SPG sends webhook notifications when the transaction state changes.

Example Payload

{
    "returnStatus": {
        "statusCode": "000",
        "statusMsg": "Success"
    },
    "paymentStatus": "Success",
    "paymentMethod": "CARD",
    "transactionID": "s2ExampleTx123456789",
    "paymentType": "PURS",
    "notificationID": "notif-123456"
}

Processing Requirements

• Receive the notification
• Validate authenticity and integrity according to the configured webhook security model (e.g., decryption and header validation)
• Store and process the notification using notificationID as a unique identifier
• Ensure idempotent processing
• Acknowledge correctly

Response to SPG

{
    "statusCode": "000",
    "statusMsg": "Success",
    "notificationID": "notif-123456"
}

The notificationID must match the value received in the webhook payload.

Important

 

Webhooks provide event-driven updates only.

 

They must not be used to determine the final transaction outcome.

Step 5 – Confirm Final State (Status Inquiry)

The merchant must validate the final transaction state.

Endpoint

GET <ROOT_URL>/api/v2/payments/{transactionID}/status

Headers

Authorization: Bearer <AuthToken>
X-IBM-Client-Id: <clientId>
Content-Type: application/json
Accept: application/json

Execute this step in Postman using:

Collection Path:

SIBS PAYMENT GATEWAY → Card → getStatus

Example Response

{
    "returnStatus": {
        "statusCode": "000",
        "statusMsg": "Success"
    },
    "paymentStatus": "Success",
    "transactionID": "s2ExampleTx123456789",
    "amount": {
        "value": 49.90,
        "currency": "EUR"
    }
}

Authoritative Rule

The Status endpoint is the single source of truth for the final transaction state.

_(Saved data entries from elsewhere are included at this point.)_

(* ===== verification/MpVecMul.v ===== *)
(** Products of vectors: the schoolbook loop and Karatsuba's method. *)

From S2P Require Import Prelude Eff MpVec MpHeap MpVecThm MpCmp MpMul.

(** * More on storing *)

Lemma apart_ahead a n s m : 0 <= m -> apart a n s m -> ahead a s n.
Proof. unfold apart, ahead. intros Hm [H|[H|H]]; [by left|right; by right|right; left; lia]. Qed.

Lemma store_same h p l : arr h p l -> upd h p l = h.
Proof.
  intros (v & Hv & H0 & Hle & Ht). unfold upd. rewrite Hv. apply insert_id. rewrite Hv. f_equal.
  rewrite <- (take_drop (Z.to_nat p.2) v) at 1. f_equal.
  rewrite <- (take_drop (length l) (drop (Z.to_nat p.2) v)), Ht. f_equal. by rewrite drop_drop.
Qed.

Lemma upd_cover h p l k : (length l <= length k)%nat -> room h p (Zlen k) -> upd (upd h p l) p k = upd h p k.
Proof.
  intros Hlen (v & Hv & H0 & Hle). assert (E := upd_lookup h p l v Hv). unfold upd at 1. rewrite E. unfold upd. rewrite Hv, insert_insert_eq.
  f_equal. unfold Zlen in *. assert (Ht : length (take (Z.to_nat p.2) v) = Z.to_nat p.2) by (rewrite length_take; lia).
  rewrite take_app_length' by done. f_equal. f_equal.
  rewrite drop_app_ge by lia. rewrite Ht, drop_app_ge, drop_drop by lia. f_equal. lia.
Qed.

(** A vector of which a part was stored anew. *)
Lemma arr_upd_in h p x y z l : arr h p (x ++ y ++ z) -> length l = length y -> arr (upd h (p +d Zlen x) l) p (x ++ l ++ z).
Proof.
  intros H Hl. apply arr_app in H as [Hx H]. apply arr_app in H as [Hy Hz].
  assert (E : Zlen l = Zlen y) by (unfold Zlen; lia). pose proof (arr_room _ _ _ Hy) as Hr. rewrite <- E in Hr, Hz.
  apply arr_app. split; [|apply arr_app; split].
  - apply arr_upd_apart; [done|done|]. right. left. simpl. lia.
  - by apply arr_upd_same.
  - apply arr_upd_apart; [done|done|]. right. right. simpl. lia.
Qed.

(** Storing digits that are already there. *)
Lemma upd_extend h p l k : arr h p (l ++ k) -> forall l', length l' = length l -> upd h p l' = upd h p (l' ++ k).
Proof.
  intros H l' Hl. assert (E : Zlen l' = Zlen l) by (unfold Zlen; lia). rewrite <- upd_app.
  - symmetry. apply store_same. apply arr_app in H as [H1 H2]. pose proof (arr_room _ _ _ H1) as Hr. rewrite E in *. rewrite <- E in Hr.
    apply arr_upd_apart; [done|done|]. right. right. simpl. lia.
  - rewrite E, <- Zlen_app. by apply arr_room.
Qed.

Lemma wrn_run l : forall h p, room h p (Zlen l) -> wrn p l h = Ok (tt, upd h p l).
Proof.
  induction l as [|x l IH]; intros h p Hr; [by rewrite upd_nil|]. cbn [wrn]. rewrite Zlen_cons in Hr. pose proof (Zlen_nonneg l).
  erewrite eff_bind_ok by (apply wr_run; eapply room_le; [exact Hr|lia]). cbv beta.
  rewrite IH by (apply next_room; [lia|done]). rewrite store_next; done.
Qed.

Lemma rdn_run l : forall h p, arr h p l -> rdn (length l) p h = Ok (l, h).
Proof.
  induction l as [|x l IH]; intros h p H; [done|]. cbn [rdn length]. next_read. apply arr_cons in H as [_ H].
  erewrite eff_bind_ok by (apply IH, H). done.
Qed.

Lemma memmoved_run h p q l : arr h q l -> room h p (Zlen l) -> memmoved p q (Zlen l) h = Ok (tt, upd h p l).
Proof.
  intros H Hr. unfold memmoved. rewrite to_nat_Zlen. erewrite eff_bind_ok by (by apply rdn_run). by apply wrn_run.
Qed.

Lemma memzero_run h p n : 0 <= n -> room h p n -> memzero p n h = Ok (tt, upd h p (replicate (Z.to_nat n) 0)).
Proof.
  intros Hn Hr. unfold memzero. apply wrn_run. unfold Zlen. by rewrite length_replicate, Z2Nat.id.
Qed.

(** * The schoolbook loop *)

Fixpoint vmul (skip : bool) (la lb lp : list Z) : list Z :=
  match lb with
  | [] => lp
  | d :: lb =>
      let l := if skip && (d =? 0) then lp else vdigmuladd la lp d ++ drop (S (length la)) lp in
      hd 0 l :: vmul skip la lb (tl l)
  end.

(** One row: [lp] had zeros above the digits of [la]. *)
Lemma vmul_row skip la lp d : digits la -> digits lp -> digit d -> (length la < length lp)%nat -> val (drop (length la) lp) = 0 ->
  let l := if skip && (d =? 0) then lp else vdigmuladd la lp d ++ drop (S (length la)) lp in
  digits l /\ length l = length lp /\ val l = val lp + d * val la /\ val (drop (S (length la)) l) = 0.
Proof.
  intros Ha Hp Hd Hlen Hz. assert (E1 : drop (length la) lp = nth (length la) lp 0 :: drop (S (length la)) lp).
  { rewrite <- (drop_S _ (nth (length la) lp 0) (length la)); [done|]. rewrite nth_lookup. destruct (lookup_lt_is_Some_2 lp (length la)) as [x ->]; done. }
  assert (Hz' : val (drop (S (length la)) lp) = 0).
  { rewrite E1 in Hz. cbn [val] in Hz. pose proof (digit_nth lp (length la) Hp). pose proof (val_range _ (digits_drop (S (length la)) lp Hp)).
    unfold digit in *. pose proof Base_pos. nia. }
  destruct (skip && (d =? 0)) eqn:E; cbv zeta.
  - apply andb_true_iff in E as [_ ->%Z.eqb_eq]. split_and!; [done|done|lia|done].
  - destruct (vdigmuladd_val la lp d) as (H1 & H2 & H3); [lia|done|done|done|]. split_and!.
    + apply digits_app. split; [done|by apply digits_drop].
    + rewrite length_app, H2, length_drop. lia.
    + rewrite val_app, Hz', H3. rewrite (val_split lp (length la)) at 1 by lia. rewrite Hz. lia.
    + by rewrite drop_app_length' by done.
Qed.

Lemma vmul_val skip la : digits la -> forall lb lp, digits lb -> digits lp -> length lp = (length la + length lb)%nat ->
  val (drop (length la) lp) = 0 ->
  digits (vmul skip la lb lp) /\ length (vmul skip la lb lp) = length lp /\ val (vmul skip la lb lp) = val lp + val la * val lb.
Proof.
  intros Ha. induction lb as [|d lb IH]; intros lp Hb Hp Hlen Hz; [cbn [vmul val]; split_and!; [done|done|lia]|].
  apply digits_cons in Hb as [Hd Hb]. cbn [vmul length] in *.
  destruct (vmul_row skip la lp d Ha Hp Hd ltac:(lia) Hz) as (H1 & H2 & H3 & H4).
  set (l := if skip && (d =? 0) then lp else _) in *. cbv zeta in *. clearbody l.
  destruct l as [|x l]; [simpl in H2; lia|]. cbn [hd tl]. apply digits_cons in H1 as [Hx H1].
  destruct (IH l Hb H1 ltac:(simpl in H2; lia) H4) as (D1 & D2 & D3). split_and!; [by apply digits_cons|simpl in *; lia|].
  cbn [val] in *. lia.
Qed.

Lemma vmul_length skip la lb : forall lp, length lp = (length la + length lb)%nat -> length (vmul skip la lb lp) = length lp.
Proof.
  induction lb as [|d lb IH]; intros lp Hlen; [done|]. cbn [vmul length] in *.
  set (l := if skip && (d =? 0) then lp else _). assert (Hl : length l = length lp).
  { unfold l. case_match; [done|]. unfold vdigmuladd. rewrite length_app, vmuladd_length, length_drop by (rewrite length_take; lia). lia. }
  clearbody l. destruct l as [|x l]; [simpl in Hl; lia|]. cbn [length tl] in *. rewrite IH; lia.
Qed.

Lemma mul_loop_run skip la lb : forall lp h a b p, length lp = (length la + length lb)%nat ->
  arr h a la -> arr h b lb -> arr h p lp -> apart a (Zlen la) p (Zlen lp) -> apart b (Zlen lb) p (Zlen lp) ->
  mul_loop skip (length lb) a (Zlen la) b p h = Ok (tt, upd h p (vmul skip la lb lp)).
Proof.
  induction lb as [|d lb IH]; intros lp h a b p Hlen Ha Hb Hp Haa Hab; [cbn; by rewrite store_same|].
  cbn [mul_loop vmul length] in *. next_read.
  set (l := if skip && (d =? 0) then lp else _).
  assert (Hl : length l = length lp).
  { unfold l. case_match; [done|]. unfold vdigmuladd. rewrite length_app, vmuladd_length, length_drop by (rewrite length_take; lia). lia. }
  assert (Hz : Zlen l = Zlen lp) by (unfold Zlen; lia). pose proof (arr_room _ _ _ Hp) as Hr. rewrite <- Hz in Hr.
  assert (Erow : (if skip && (d =? 0) then mret tt else mpvecdigmuladd a (Zlen la) d p) h = Ok (tt, upd h p l)).
  { unfold l. case_match; [by rewrite store_same|]. rewrite (mpvecdigmuladd_run h a la d p lp); [|lia|done|done| |].
    - f_equal. f_equal. assert (Hd : length (vdigmuladd la lp d) = S (length la)).
      { unfold vdigmuladd. rewrite vmuladd_length; [done|]. rewrite length_take. lia. }
      apply (upd_extend h p (take (S (length la)) lp)); [by rewrite take_drop|]. rewrite length_take. lia.
    - eapply room_le; [by eapply arr_room|]. unfold Zlen. lia.
    - apply apart_ahead with (m := Zlen lp); [apply Zlen_nonneg|done]. }
  rewrite (eff_bind_ok _ _ _ _ _ Erow). clearbody l. clear Erow. destruct l as [|x l]; [simpl in Hl; lia|]. cbn [hd tl] in *.
  rewrite Zlen_cons in *. pose proof (Zlen_nonneg l). pose proof (Zlen_nonneg lb). pose proof (Zlen_nonneg la).
  pose proof (arr_upd_same h p (x :: l) ltac:(by rewrite Zlen_cons)) as Hp'.
  assert (Haa' : apart a (Zlen la) p (Zlen (x :: l))) by (rewrite Zlen_cons, Hz; done).
  apply arr_cons in Hp' as [_ Hp'].
  rewrite (IH l); [|simpl in Hl; lia| | |done| |].
  - pose proof (vmul_length skip la lb l ltac:(simpl in Hl; lia)) as Hv.
    rewrite <- (store_next h p x l) by done. rewrite upd_cover; [|lia|].
    + rewrite store_next; [done|]. unfold Zlen in *. by rewrite Hv.
    + replace (Zlen (vmul skip la lb l)) with (Zlen l) by (unfold Zlen; lia). by apply next_room.
  - apply arr_upd_apart; [by rewrite Zlen_cons|done|done].
  - apply arr_upd_apart; [by rewrite Zlen_cons|by eapply arr_cons|]. rewrite Zlen_cons, Hz. unfold apart in *. simpl. lia.
  - rewrite Zlen_cons in Haa'. unfold apart in *. simpl. lia.
  - unfold apart in *. simpl. lia.
Qed.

This ensures consistency between:

• Customer interaction (frontend)
• Webhook notifications
• Backend processing

This ensures consistency between event execution, webhook notifications, and backend processing, particularly in scenarios involving delays, retries, or asynchronous flows.

Expected Final Outcome

The merchant system must finalize the transaction based on paymentStatus:

• Success → Payment completed
• Declined → Payment failed
• Other states → Continue monitoring

Implementation Notes

• Redirect must never finalize the transaction
• Webhooks must be processed asynchronously
• Status validation is mandatory before final decision
• 3DS flows may introduce intermediate states
• transactionID must be used across all steps

Use of Postman Collection

The Postman Collections should be used as the execution layer for this example.

Relevant Requests

• Checkout

SIBS PAYMENT GATEWAY → Card → Checkout Card

• Status

SIBS PAYMENT GATEWAY → Card → getStatus

• Advanced scenarios (testing)

SPG Sandbox → CARD → Card - Success / Declined

Use the previously referenced requests to execute each step, validate responses, and simulate different transaction outcomes in sandbox environments.

Recommended Usage

• Execute Step 1 to generate transactionID
• Perform payment via hosted form
• Use Status requests to validate final outcome
• Use Sandbox scenarios to simulate different results

Final Notes

This example demonstrates a complete real-world integration pattern combining:

• Hosted payment execution
• Asynchronous event handling
• Backend reconciliation

For production-grade implementations:

• Use API responses for immediate flow control
• Use Webhooks for event awareness
• Use Status Inquiry for final validation

This approach guarantees consistency, reliability, and correctness across all transaction scenarios.